The mumps virus replicates in the upper respiratory tract and is transmitted person to person through direct contact with saliva or respiratory droplets of a person infected with mumps. The risk of spreading the virus increases the longer and the closer the contact a person has with someone who has mumps.
The incubation period is around 17 days, with a range of 14 to 25 days. Individuals with mumps are
infectious from several days before the parotid swelling to several days after it appears
When a person is ill with mumps, they should avoid contact with others from the time of diagnosis until 5 days after the onset of swelling by staying home from work or school and staying in a separate room if possible.
What are the symptoms of Mumps?
Mumps is best known for the puffy cheeks and tender, swollen jaw that it causes. This is a result of swollen salivary glands under the ears on one or both sides, often referred to as parotitis.
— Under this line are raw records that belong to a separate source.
(* ===== verification/ListObject.v ===== *)
(** * Lists: [SegmentedList] and [ListObject]

    A Redis list is stored as nothing, one value, a small ring, or a deque of
    32-slot chunks ([redis_objects/segmented_list.rs], [list_object.rs]).  The
    representation predicates relate each form to the sequence of values, and
    one lemma per operation shows that it acts on that sequence as the Redis
    list operation does, without ever panicking. *)

From S2P Require Import Prelude RingBuffer.

(** ** [SegmentedList] *)
Module SegmentedList.

Record t := mk { chunks : list ListChunk.t; len : nat }.

(** [with_capacity]: capacity is an allocation hint only. *)
Definition with_capacity (capacity : nat) : t := mk [] 0.

Definition push_front (s : t) (value : Bytes) : option t :=
  match chunks s with
  | c :: cs =>
      if negb (ListChunk.is_full c) then
        c' ← expect_push (ListChunk.push_front c value);
        Some (mk (c' :: cs) (len s + 1))
      else
        c' ← expect_push (ListChunk.push_front ListChunk.new value);
        Some (mk (c' :: chunks s) (len s + 1))
  | [] =>
      c' ← expect_push (ListChunk.push_front ListChunk.new value);
      Some (mk (c' :: chunks s) (len s + 1))
  end.

Definition push_back (s : t) (value : Bytes) : option t :=
  match vec_pop (chunks s) with
  | Some (c, cs) =>
      if negb (ListChunk.is_full c) then
        c' ← expect_push (ListChunk.push_back c value);
        Some (mk (cs ++ [c']) (len s + 1))
      else
        c' ← expect_push (ListChunk.push_back ListChunk.new value);
        Some (mk (chunks s ++ [c']) (len s + 1))
  | None =>
      c' ← expect_push (ListChunk.push_back ListChunk.new value);
      Some (mk (chunks s ++ [c']) (len s + 1))
  end.

Definition from_vec (values : list Bytes) : option t :=
  foldM push_back (with_capacity (length values)) values.

Definition push_values (s : t) (values : list Bytes) (front : bool) : option t :=
  if front then foldM push_front s values else foldM push_back s values.

Definition pop_front (s : t) : option Bytes * t :=
  match chunks s with
  | [] => (None, s)
  | c :: cs =>
      let '(value, c') := ListChunk.pop_front c in
      match value with
      | None => (None, mk (c' :: cs) (len s))
      | Some v =>
          (Some v, mk (if ListChunk.is_empty c' then cs else c' :: cs) (len s - 1))
      end
  end.

Definition pop_back (s : t) : option Bytes * t :=
  match vec_pop (chunks s) with
  | None => (None, s)
  | Some (c, cs) =>
      let '(value, c') := ListChunk.pop_back c in
      match value with
      | None => (None, mk (cs ++ [c']) (len s))
      | Some v =>
          (Some v, mk (if ListChunk.is_empty c' then cs else cs ++ [c']) (len s - 1))
      end
  end.

(** The two scan loops of [get]: head to tail, and tail to head. *)
Fixpoint get_forward (cs : list ListChunk.t) (offset : nat) : option Bytes :=
  match cs with
  | [] => None
  | c :: cs' =>
      if offset <? ListChunk.len c then ListChunk.get c offset
      else get_forward cs' (offset - ListChunk.len c)
  end.

Fixpoint get_backward (cs : list ListChunk.t) (offset : nat) : option Bytes :=
  match cs with
  | [] => None
  | c :: cs' =>
      if offset <? ListChunk.len c then ListChunk.get c (ListChunk.len c - offset - 1)
      else get_backward cs' (offset - ListChunk.len c)
  end.

Definition get (s : t) (index : nat) : option Bytes :=
  if len s <=? index then None
  else if index <=? len s / 2 then get_forward (chunks s) index
  else get_backward (rev (chunks s)) (len s - index - 1).

Fixpoint set_forward (cs : list ListChunk.t) (offset : nat) (value : Bytes) : list ListChunk.t :=
  match cs with
  | [] => []
  | c :: cs' =>
      if offset <? ListChunk.len c then ListChunk.set c offset value :: cs'
      else c :: set_forward cs' (offset - ListChunk.len c) value
  end.

Fixpoint set_backward (cs : list ListChunk.t) (offset : nat) (value : Bytes) : list ListChunk.t :=
  match cs with
  | [] => []
  | c :: cs' =>
      if offset <? ListChunk.len c
      then ListChunk.set c (ListChunk.len c - offset - 1) value :: cs'
      else c :: set_backward cs' (offset - ListChunk.len c) value
  end.
(** Parse a line at a position, then go on with the whole buffer. *)
Lemma steady_rest_bind {A B} (P : Bytes → Parse A) (K : A → Bytes → Parse B) Q R n b :
  n ≤ length b → steady P Q (drop n b) → (∀ a, Q a → steady (K a) R b) →
  steady (λ b, or_panic (slice_from n b) ≫= λ rest, P rest ≫= λ a, K a b) R b.
Proof.
  intros Hn [Hs HQ Hr] HK. split; rewrite slice_from_Some by done;
    cbn [or_panic mbind outcome_bind].
  - apply safe_bind; [done|]. intros a Ha. by apply HK, HQ.
  - intros c (a & Ha & Hc)%bind_Done. eapply HK; [by apply HQ|done].
  - intros r. rewrite slice_from_app by done. cbn [or_panic mbind outcome_bind].
    apply refines_bind; [done|]. intros a Ha. by apply HK, HQ.
Qed.

(** What every frame parser answers at offset [off] and depth [d]. *)
Definition frame_post (b : Bytes) (off d : nat) : Frame * nat → Prop := λ '(f, n),
  3 ≤ n ∧ off + n ≤ length b ∧ frame_ok false f = true ∧
  d + fdepth f ≤ RESP_MAX_NESTING_DEPTH.

Lemma no_crlf_true l : find_crlf l = None ↔ no_crlf l = true.
Proof. symmetry. apply bool_decide_eq_true. Qed.

Section scalars.
Context (b : Bytes) (off d : nat).
Context (Hoff : off < length b) (Hd : d ≤ RESP_MAX_NESTING_DEPTH).

(** Frames read from one line. *)
Lemma steady_line_frame (K : Bytes → nat → Parse (Frame * nat)) :
  (∀ l c, line_ok l → 2 ≤ c → off + 1 + c ≤ length b →
     steady (λ _, K l c) (frame_post b off d) b) →
  steady (λ b, or_panic (slice_from (off + 1) b) ≫= λ rest,
               parse_line rest ≫= λ '(l, c), K l c) (frame_post b off d) b.
Proof.
  intros HK. eapply (steady_rest_bind parse_line (λ a _, let '(l, c) := a in K l c));
    [lia|apply steady_parse_line|].
  intros [l c] (? & ? & Hc). rewrite length_drop in Hc. apply HK; [done..|lia].
Qed.

Ltac scalar := split_and!; simpl; try done; try lia.

Lemma steady_simple_string : steady (λ b, parse_simple_string b off) (frame_post b off d) b.
Proof.
  apply steady_line_frame. intros l c [Hu Hn] ? ?. apply steady_done. scalar.
  apply no_crlf_true in Hn. by rewrite Hu, Hn.
Qed.

Lemma steady_error : steady (λ b, parse_error b off) (frame_post b off d) b.
Proof.
  apply steady_line_frame. intros l c [Hu Hn] ? ?. apply steady_done. scalar. by rewrite Hu.
Qed.

Lemma steady_double : steady (λ b, parse_double b off) (frame_post b off d) b.
Proof.
  apply steady_line_frame. intros l c [Hu Hn] ? ?.
  destruct (is_double_line l) eqn:El; [|apply steady_err]. apply steady_done. scalar.
  apply no_crlf_true in Hn. by rewrite Hu, Hn.
Qed.

Lemma steady_big_number : steady (λ b, parse_big_number b off) (frame_post b off d) b.
Proof.
  apply steady_line_frame. intros l c [Hu Hn] ? ?.
  destruct (is_big_number_line l) eqn:El; [|apply steady_err]. apply steady_done. scalar.
  apply no_crlf_true in Hn. by rewrite Hu, Hn.
Qed.

Lemma steady_integer : steady (λ b, parse_integer b off) (frame_post b off d) b.
Proof.
  eapply (steady_rest_bind parse_i64_line (λ a _, let '(v, c) := a in Done (Integer v, c + 1)));
    [lia|apply steady_i64_line|].
  intros [v c] [? Hc]. rewrite length_drop in Hc. apply steady_done. scalar.
Qed.

(** Parsers that start with a length line. *)
Lemma steady_header_frame {A} (K : Z → nat → Bytes → Parse A) R :
  (∀ v c, (- i64_MAX ≤ v ≤ i64_MAX)%Z → 3 ≤ c → off + 1 + c ≤ length b → steady (K v c) R b) →
  steady (λ b, or_panic (slice_from (off + 1) b) ≫= λ rest,
               parse_isize_line rest ≫= λ '(v, c), K v c b) R b.
Proof using Hoff.
  clear Hd. intros HK. eapply (steady_rest_bind parse_isize_line (λ a b, let '(v, c) := a in K v c b));
    [lia|apply steady_isize_line|].
  intros [v c] (? & ? & Hc). rewrite length_drop in Hc. apply HK; [done..|lia].
Qed.

(** Then a payload of that length, its terminator, and a judgement. *)
Lemma steady_payload_frame {A} hc len label label' (K : Bytes → nat → Parse A) R :
  (∀ start stop fend, payload_at b off hc len (start, stop, fend) →
     steady (λ _, K (take (stop - start) (drop start b)) fend) R b) →
  steady (λ b, payload_bounds b off hc len label ≫= λ '(start, stop, fend),
               expect_crlf b stop label' ≫= λ _,
               or_panic (slice start stop b) ≫= λ p, K p fend) R b.
Proof.
  intros HK. eapply (steady_bind (λ b, payload_bounds b off hc len label)
    (λ a b, let '(start, stop, fend) := a in expect_crlf b stop label' ≫= λ _,
       or_panic (slice start stop b) ≫= λ p, K p fend)); [apply steady_payload|].
  intros [[start stop] fend] (Hs & Ht & Hf & Hl). eapply steady_bind.
  { apply steady_crlf. lia. }
  intros _ _. eapply steady_bind.
  { apply (steady_slice start stop b (λ p, p = take (stop - start) (drop start b))); [lia|done]. }
  intros p ->. apply HK. done.
Qed.

Lemma steady_blob_error : steady (λ b, parse_blob_error b off) (frame_post b off d) b.
Proof.
  apply steady_header_frame. intros v c _ ? ?. destruct (v <? 0)%Z eqn:?; [apply steady_err|].
  eapply (steady_payload_frame _ _ _ _ (λ p fend, from_utf8 p ≫= λ m, Done (Error m, fend - off))).
  intros start stop fend (-> & -> & -> & Hl). apply steady_const.
  { apply safe_bind; [apply from_utf8_safe|done]. }
  intros [f n] (m & [-> Hm]%from_utf8_Done & [= <- <-])%bind_Done. scalar. by rewrite Hm.
Qed.

Lemma steady_blob_string : steady (λ b, parse_blob_string b off) (frame_post b off d) b.
Proof.
  apply steady_header_frame. intros v c _ ? ?.
  destruct (v <? 0)%Z eqn:?; [apply steady_done; scalar|].
  eapply (steady_payload_frame _ _ _ _ (λ p fend, Done (BlobString p, fend - off))).
  intros start stop fend (-> & -> & -> & Hl). apply steady_done. scalar.
Qed.

Lemma steady_verbatim : steady (λ b, parse_verbatim_string b off) (frame_post b off d) b.
Proof.
  apply steady_header_frame. intros v c _ ? ?. destruct (v <? 4)%Z eqn:?; [apply steady_err|].
  eapply (steady_payload_frame _ _ _ _ (λ p fend,
    colon ← ok_or (position (λ b, (b =? 58)%Z) p) VerbatimNoSeparator;
    if negb (colon =? 3) then Err VerbatimBadFormat
    else format ← from_utf8 (take colon p);
         value ← or_panic (slice_from (colon + 1) p);
         Done (VerbatimString format value, fend - off))).
  intros start stop fend (-> & -> & -> & Hl). bool_case.
  set (p := take _ _). destruct (position _ p) as [colon|] eqn:Hp; [|apply steady_err].
  cbn [ok_or mbind outcome_bind]. destruct (colon =? 3) eqn:Ec; [|apply steady_err]. bool_case.
  subst colon. cbn [negb]. apply position_lt in Hp as Hlt.
  apply position_Some in Hp as (x & Hx & _ & Hbefore).
  rewrite slice_from_Some by lia. apply steady_const.
  { apply safe_bind; [apply from_utf8_safe|]. done. }
  intros [f n] (m & [-> Hm]%from_utf8_Done & [= <- <-])%bind_Done. scalar.
  rewrite Hm, andb_true_r. apply andb_true_iff. split.
  - apply Nat.eqb_eq. rewrite length_take. lia.
  - apply bool_decide_eq_true. intros (i & Hi)%list_elem_of_lookup.
    apply lookup_take_Some in Hi as [Hi ?]. specialize (Hbefore i 58%Z ltac:(lia) Hi). done.
Qed.

Lemma steady_null : steady (λ b, parse_null b off) (frame_post b off d) b.
Proof.
  apply steady_guard. intros ?. eapply steady_bind.
  { by apply (steady_slice (off + 1) (off + 3) b (λ _, True)); [lia|]. }
  intros s _. destruct (bytes_eqb s CRLF); [|apply steady_err]. apply steady_done. scalar.
Qed.

Lemma steady_lookup i : i < length b → steady (λ b, or_panic (b !! i)) (λ x, b !! i = Some x) b.
Proof.
  intros Hi. destruct (lookup_lt_is_Some_2 b i Hi) as [x Hx]. split; rewrite Hx; [done|by intros ? [= <-]|].
  intros r. by rewrite lookup_app_l, Hx by done.
Qed.

Lemma steady_boolean : steady (λ b, parse_boolean b off) (frame_post b off d) b.
Proof.
  apply steady_guard. intros ?. eapply steady_bind; [apply steady_lookup; lia|].
  intros x _. eapply (steady_bind (λ _, _) (λ v b,
    or_panic (slice (off + 2) (off + 4) b) ≫= λ s,
    if bytes_eqb s CRLF then Done (Boolean v, 4) else Err InvalidBoolean) (λ _, True)).
  { apply steady_const; [by repeat case_match|done]. }
  intros v _. eapply steady_bind.
  { by apply (steady_slice (off + 2) (off + 4) b (λ _, True)); [lia|]. }
  intros s _. destruct (bytes_eqb s CRLF); [|apply steady_err]. apply steady_done. scalar.
Qed.
End scalars.

(** ** Containers *)
Section containers.
Context (rec_ : Bytes → nat → nat → Parse (Frame * nat)) (b : Bytes) (d : nat).
Context (Hrec : ∀ cursor,
  steady (λ b, rec_ b cursor (d + 1)) (frame_post b cursor (d + 1)) b).
Context (Hd : d ≤ RESP_MAX_NESTING_DEPTH).

Definition loop_post {A} (cursor : nat) (ok : A → bool) (deep : A → nat) (n : nat)
    : list A * nat → Prop := λ '(items, cursor'),
  length items = n ∧ cursor ≤ cursor' ∧ (cursor ≤ length b → cursor' ≤ length b) ∧
  forallb ok items = true ∧ d + max_of deep items ≤ RESP_MAX_NESTING_DEPTH.

Lemma steady_items n cursor :
  steady (λ b, parse_items (rec_ b) n cursor d)
    (loop_post cursor (frame_ok false) (λ f, S (fdepth f)) n) b.
Proof.
  revert cursor. induction n as [|n IH]; intros cursor; cbn [parse_items].
  { apply steady_done. simpl. split_and!; try done; try lia. }
  eapply (steady_bind (λ b, rec_ b cursor (d + 1)) (λ a b, let '(frame, consumed) := a in
    '(items, cursor') ← parse_items (rec_ b) n (cursor + consumed) d;
    Done (frame :: items, cursor'))); [apply Hrec|].
  intros [f c] (? & ? & Hf & ?).
  eapply (steady_bind _ (λ a _, let '(items, cursor') := a in Done (f :: items, cursor')));
    [apply IH|].
  intros [items c'] (<- & ? & ? & Hi & ?). apply steady_done. simpl.
  rewrite Hf, Hi. split_and!; try done; lia.
Qed.

Definition pair_ok : Frame * Frame → bool := λ '(k, v), frame_ok false k && frame_ok false v.
Definition pair_depth : Frame * Frame → nat := λ '(k, v), S (Nat.max (fdepth k) (fdepth v)).

Lemma steady_pairs n cursor :
  steady (λ b, parse_pairs (rec_ b) n cursor d) (loop_post cursor pair_ok pair_depth n) b.
Proof.
  revert cursor. induction n as [|n IH]; intros cursor; cbn [parse_pairs].
  { apply steady_done. simpl. split_and!; try done; try lia. }
  eapply (steady_bind (λ b, rec_ b cursor (d + 1)) (λ a b, let '(key, consumed) := a in
    let cursor := cursor + consumed in
    '(value, consumed) ← rec_ b cursor (d + 1);
    '(items, cursor') ← parse_pairs (rec_ b) n (cursor + consumed) d;
    Done ((key, value) :: items, cursor'))); [apply Hrec|].
  intros [k ck] (? & ? & Hk & ?). cbv zeta.
  eapply (steady_bind (λ b, rec_ b (cursor + ck) (d + 1)) (λ a b, let '(value, consumed) := a in
    '(items, cursor') ← parse_pairs (rec_ b) n (cursor + ck + consumed) d;
    Done ((k, value) :: items, cursor'))); [apply Hrec|].
  intros [v cv] (? & ? & Hv & ?).
  eapply (steady_bind _ (λ a _, let '(items, cursor') := a in Done ((k, v) :: items, cursor')));
    [apply IH|].
  intros [items c'] (<- & ? & ? & Hi & ?). apply steady_done. simpl.
  rewrite Hk, Hv, Hi. split_and!; try done; lia.
Qed.

Context (off : nat) (Hoff : off < length b).

(** A container: its count, its limit, its items. *)
Lemma steady_container {A R : Type} label fpi (loop : Bytes → nat → nat → Parse (list A * nat))
    (ok : A → bool) deep (build : list A → R) (early : Z → nat → option (Parse (R * nat)))
    (post : R * nat → Prop) :
  (1 ≤ fpi ≤ 2)%Z →
  (∀ n cursor, steady (λ b, loop b n cursor) (loop_post cursor ok deep n) b) →
  (∀ v c o, early v c = Some o → 3 ≤ c → off + 1 + c ≤ length b → steady (λ _, o) post b) →
  (∀ items n, small items = true → forallb ok items = true →
     d + max_of deep items ≤ RESP_MAX_NESTING_DEPTH → 4 ≤ n → off + n ≤ length b →
     post (build items, n)) →
  steady (λ b, or_panic (slice_from (off + 1) b) ≫= λ rest,
    parse_isize_line rest ≫= λ '(count, hc),
    match early count hc with
    | Some o => o
    | None =>
      validate_container_count b (off + 1 + hc) count fpi label ≫= λ count,
      loop b count (off + 1 + hc) ≫= λ '(items, cursor),
      Done (build items, cursor - off)
    end) post b.
Proof.
  intros Hfpi Hloop Hearly Hpost. apply steady_header_frame; [done|]. intros v c _ ? ?.
  destruct (early v c) as [o|] eqn:He; [by eapply Hearly|].
  eapply steady_bind; [by apply steady_count|]. intros n [Hn Hmax].
  eapply (steady_bind _ (λ a _, let '(items, cursor) := a in Done (build items, cursor - off)));
    [apply Hloop|].
  intros [items c'] (<- & ? & ? & ? & ?). apply steady_done. apply Hpost; try done; try lia.
  unfold small. lia.
Qed.

Ltac container_post := split_and!; cbn [frame_ok fdepth]; rewrite ?andb_true_iff; auto; lia.
Ltac early_null := intros v c o; destruct (v <? 0)%Z; [|done]; intros [= <-] ? ?;
  (apply steady_err || (apply steady_done; split_and!; simpl; try done; lia)).

(** The body of a container parser is that of [steady_container]. *)
Ltac container_ext f :=
  intros b'; unfold f; destruct (slice_from _ _) as [rest|]; [|done];
  cbn [or_panic mbind outcome_bind]; destruct (parse_isize_line rest) as [| | |[v hc]]; try done;
  cbn [mbind outcome_bind]; by destruct (v <? 0)%Z.

Lemma steady_array : steady (λ b, parse_array (rec_ b) b off d) (frame_post b off d) b.
Proof.
  eapply steady_ext; [|eapply (steady_container "array" 1 (λ b n c, parse_items (rec_ b) n c d)
    (frame_ok false) (λ f, S (fdepth f)) Array
    (λ v hc, if (v <? 0)%Z then Some (Done (Null, hc + 1)) else None));
    [lia|intros; apply steady_items|early_null|intros; container_post]].
  container_ext parse_array.
Qed.

Lemma steady_set : steady (λ b, parse_set (rec_ b) b off d) (frame_post b off d) b.
Proof.
  eapply steady_ext; [|eapply (steady_container "set" 1 (λ b n c, parse_items (rec_ b) n c d)
    (frame_ok false) (λ f, S (fdepth f)) Set_
    (λ v hc, if (v <? 0)%Z then Some (Err (CannotBeNull "set")) else None));
    [lia|intros; apply steady_items|early_null|intros; container_post]].
  container_ext parse_set.
Qed.

Lemma steady_push : steady (λ b, parse_push (rec_ b) b off d) (frame_post b off d) b.
Proof.
  eapply steady_ext; [|eapply (steady_container "push" 1 (λ b n c, parse_items (rec_ b) n c d)
    (frame_ok false) (λ f, S (fdepth f)) Push
    (λ v hc, if (v <? 0)%Z then Some (Err (CannotBeNull "push")) else None));
    [lia|intros; apply steady_items|early_null|intros; container_post]].
  container_ext parse_push.
Qed.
Other symptoms that might begin a few days before parotitis include:
- Muscle aches
- Loss of appetite
Some people who get mumps have very mild symptoms (like a cold), or no symptoms at all and may not know they have the disease.
Why is this important?
If NIAS staff are aware that the patient has a suspected or confirmed case this should be communicated to the Control Room (Emergency or Non-emergency as appropriate) and the staff in the receiving unit when transferring the patient to ensure effective patient care and management.
- Droplet precautions should be used
- Hand Hygiene should be completed as per the 5 moments in line with usual practice.
- Eye protection should be risk assessed for any splash risks.
- A Fluid Resistant Surgical Mask should be worn.
- Gloves and Aprons should be worn.
- The patient should be transported via ambulance with no other patients present.
- Laundry should be treated as contaminated, placed into an alginate bag and placed into a red laundry bag.
What Cleaning is required?
All equipment and the ambulance should have an in-between patient clean paying particular attention to touch points.
Do staff need prophylaxis or follow up?
Immediate Action: Staff should inform their line manager and the IPC team at the earliest time able.
If staff have worn appropriate PPE with no breaches, then there is no follow up required.
If staff have evidence of mumps immunity including 2 doses of MMR vaccine no further input is usually required unless deemed high risk.
If no known immunity, they will be referred to Occupational Health and may be temporarily excluded from work. This will be risk assessed with input from OH, line management and the IPC team
All staff should remain vigilant for symptoms.